3.  Create a new device via Console > Devices > Add.  Give it a friendly description, and the host name of the device.  Enter the SNMP Community name you decided upon earlier.  In my example above, I show the community name as being “mycompany” but choose whatever fits.  Remember that community names are case sensitive.

4.  To create a graph for monitoring CPU of the switch, click Console > Create New Graphs.  In the host box, select the device you just added.   In the “Create” box, select “Dell Powerconnect 62xx – CPU” and click Create to complete.

5.  To create a graph for monitoring a specific Ethernet port, click Console > Create New Graphs.  In the Host box, select the device you just added.  Put a check mark next to the port number desired, and select In/Out bits with total bandwidth.  Click Create > Create to complete. 

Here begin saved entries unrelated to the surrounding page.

Lemma run_sound (events : list (bool * AdjustmentPanel.Event))
    (s : AdjustmentPanel.State) :
  forallb AdjustmentPanel.sound (snd (AdjustmentPanel.run events s)) = true.
Proof.
  revert s. induction events as [| [l e] events IH]; intros s; [reflexivity |].
  cbn [AdjustmentPanel.run].
  destruct (AdjustmentPanel.handle l e s) as [s1 call] eqn:He.
  specialize (IH s1). destruct (AdjustmentPanel.run events s1) as [s2 calls].
  cbn [snd] in *. destruct call as [c |]; [| exact IH].
  cbn [forallb]. now rewrite (handle_sound l e s s1 c He), IH.
Qed.

(** A choice followed by Apply, on renders that are not loading *)
Lemma choose_and_apply (choice : string) (preset : bool) (s : AdjustmentPanel.State) :
  snd (AdjustmentPanel.run
         [(false, if preset then AdjustmentPanel.PresetClick choice
                  else AdjustmentPanel.CustomChange choice);
          (false, AdjustmentPanel.Apply)] s)
  = if JsString.all JsString.whitespace choice then []
    else [AdjustmentPanel.ApplyAdjustment choice].
Proof.
  rewrite <- trim_blank.
  assert (Hactive : forall s',
            s' = AdjustmentPanel.handlePresetClick choice s
            \/ s' = AdjustmentPanel.handleCustomChange choice s ->
            AdjustmentPanel.activePrompt s' = choice).
  { intros s' [-> | ->]; unfold AdjustmentPanel.activePrompt; cbn;
      destruct choice; reflexivity. }
  assert (Hrun : forall s',
            AdjustmentPanel.activePrompt s' = choice ->
            snd (AdjustmentPanel.run [(false, AdjustmentPanel.Apply)] s')
            = if JsString.falsy (JsString.trim choice) then []
              else [AdjustmentPanel.ApplyAdjustment choice]).
  { intros s' Hs'. cbn [AdjustmentPanel.run].
    unfold AdjustmentPanel.handle, AdjustmentPanel.enabled, AdjustmentPanel.applyShown,
      AdjustmentPanel.applyDisabled, AdjustmentPanel.handleApply.
    rewrite Hs'. cbn [negb andb orb].
    destruct (JsString.falsy (JsString.trim choice)) eqn:Hblank.
    - rewrite andb_false_r. reflexivity.
    - destruct choice; [discriminate Hblank | reflexivity]. }
  destruct preset; cbn [AdjustmentPanel.run];
    unfold AdjustmentPanel.handle at 1; cbn [AdjustmentPanel.enabled negb andb];
    match goal with
    | |- context [AdjustmentPanel.handle false AdjustmentPanel.Apply ?s'] =>
        specialize (Hrun s' (Hactive s' ltac:(auto)))
    end;
    cbn [AdjustmentPanel.run] in Hrun;
    destruct (AdjustmentPanel.handle false AdjustmentPanel.Apply _) as [s2 call];
    exact Hrun.
Qed.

6.  To add the chart to the proper graph tree, click Console > Graph Management.  Put a check mark next to the Graphs desired, and change the “Choose and action” box to “Place on a Tree [Tree name]

Now when you click on Graphs, you will see your two items to be monitored

image

By clicking on the magnifying glass icon, or by the “Graph Filters” near the top of the screen, one can easily zoom or zoom out to various sampling periods to suite your needs.

Conclusion
Using SNMP and a tool like Cacti can provide historical performance data for non virtualized devices and systems in ways you’ve grown accustomed to in vSphere environments.  How hard are your switches running?  How much internet bandwidth does your organization use?  This will tell you.  Give it a try.  You might be surprised at what you find.